Turning specifically to the /vt/ board itself, it is important to note that the intellectual depth I initially admired in 4chan's discussions extends into this space as well. Among the many topics debated within /vt/, one of the most persistent — and the one I found particularly engaging — revolves around the fundamental question: How can the vtubing scene and industry continue to thrive and evolve?
This question reflects a deeper concern within the community about the sustainability of vtubing as a cultural phenomenon, and it often leads to rich, critical discussions about market trends, audience expectations, and technological innovation.
Chapter 2: Data-Driven Decision Making in the Vtubing Ecosystem
An essential contribution made by the /vt/ community to the advancement of the vtubing industry lies in its emphasis on data-driven decision-making. Members of this community have embraced extensive data analytics as a central tool for understanding and influencing the vtubing ecosystem.

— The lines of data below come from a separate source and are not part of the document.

Lemma exchange_short s :
  hup s = false -> hangups s = [] ->
  SOCK s = Connected -> stream s = [] -> pieces s = [1%nat] ->
  exists s', exchange guest raw n s = (Ret (py_repeat 0xff n ++ [1], true), s') /\ shifted X s'.
Proof.
  intros Hh Hg Hs Hst Hp. unfold exchange, send. cbn [SOCK settimeout hup hangups].
  rewrite Hs, Hh, Hg. cbn [head default receive]. rewrite zlen_nil, (proj2 (Z.leb_gt _ _)) by lia.
  unfold recv. cbn [SOCK stream set_stream settimeout tick set_hangups pieces clock].
  rewrite Hs, Hst, Hguest, Hp. cbn [app]. replace (Z.to_nat (n + 1 - 0)) with (S (Z.to_nat n)) by lia.
  cbn [Nat.min Nat.max take drop]. rewrite bool_decide_eq_true_2 by done.
  replace (Z.to_nat (n + 1)) with (S (Z.to_nat n)) by lia. cbn [receive].
  rewrite (proj2 (Z.leb_le _ _)) by (rewrite zlen_app, zlen_cons, zlen_nil, zlen_repeat; lia).
  eexists. split; [reflexivity|]. split; done.
Qed.
Lemma exchange_shifted s :
  shifted X s -> exists s', exchange guest raw n s = (Ret (X ++ [0xff], true), s') /\ shifted X s'.
Proof.
  intros [Hs Hh Hg Hp Hst]. unfold exchange, send. cbn [SOCK settimeout hup hangups].
  rewrite Hs, Hh, Hg. cbn [head default receive]. rewrite zlen_nil, (proj2 (Z.leb_gt _ _)) by lia.
  unfold recv. cbn [SOCK stream set_stream settimeout tick set_hangups pieces clock].
  rewrite Hs, Hst, Hguest, Hp. assert (X ++ 0xff :: X = (X ++ [0xff]) ++ X) as -> by (by rewrite <- app_assoc).
  destruct ((X ++ [0xff]) ++ X) as [|y Y] eqn:EY; [by destruct X|]. rewrite <- EY. assert (Z.to_nat (n + 1 - 0) = length (X ++ [0xff])) as ->
    by (rewrite length_app; cbn; unfold zlen in HX; lia).
  rewrite take_app_length, drop_app_length. cbn [app]. rewrite bool_decide_eq_false_2
    by (intros E%(f_equal zlen); rewrite zlen_app, zlen_cons, zlen_nil in E; lia).
  replace (Z.to_nat (n + 1)) with (S (Z.to_nat n)) by lia. cbn [receive].
  rewrite (proj2 (Z.leb_le _ _)) by (rewrite zlen_app, zlen_cons, zlen_nil; lia).
  eexists. split; [reflexivity|]. by split.
Qed.
Lemma retries_shifted k : forall s read, shifted X s ->
  exists s', retries guest (S k) raw n read s = (Ret (Some (X ++ [0xff])), s') /\ shifted X s'.
Proof.
  induction k as [|k IH]; intros s read Hs.
  all: destruct (exchange_shifted s Hs) as (s1 & Hx & Hs1).
  all: cbn [retries]; unfold pm_bind at 1, _connect at 1; rewrite (sh_sock _ _ Hs); cbn [negb];
    unfold pm_bind at 1; rewrite Hx; cbn [snd fst]; unfold pm_bind at 1, pm_ret at 1.
  - by exists s1.
  - apply (IH s1 (X ++ [0xff]) Hs1).
Qed.
End shifting.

The scope of data collected is remarkably comprehensive. Metrics such as the number of likes per stream, concurrent viewer counts over time, subscriber growth rates, viewer retention during live broadcasts, Twitter follower statistics, and even the volume and frequency of monetary donations are meticulously gathered and analyzed. This vast array of information is often aggregated into large-scale dashboards, visually representing the performance of individual vtubers. These dashboards resemble the format of Formula 1 championship standings, ranking vtubers competitively based on key performance indicators.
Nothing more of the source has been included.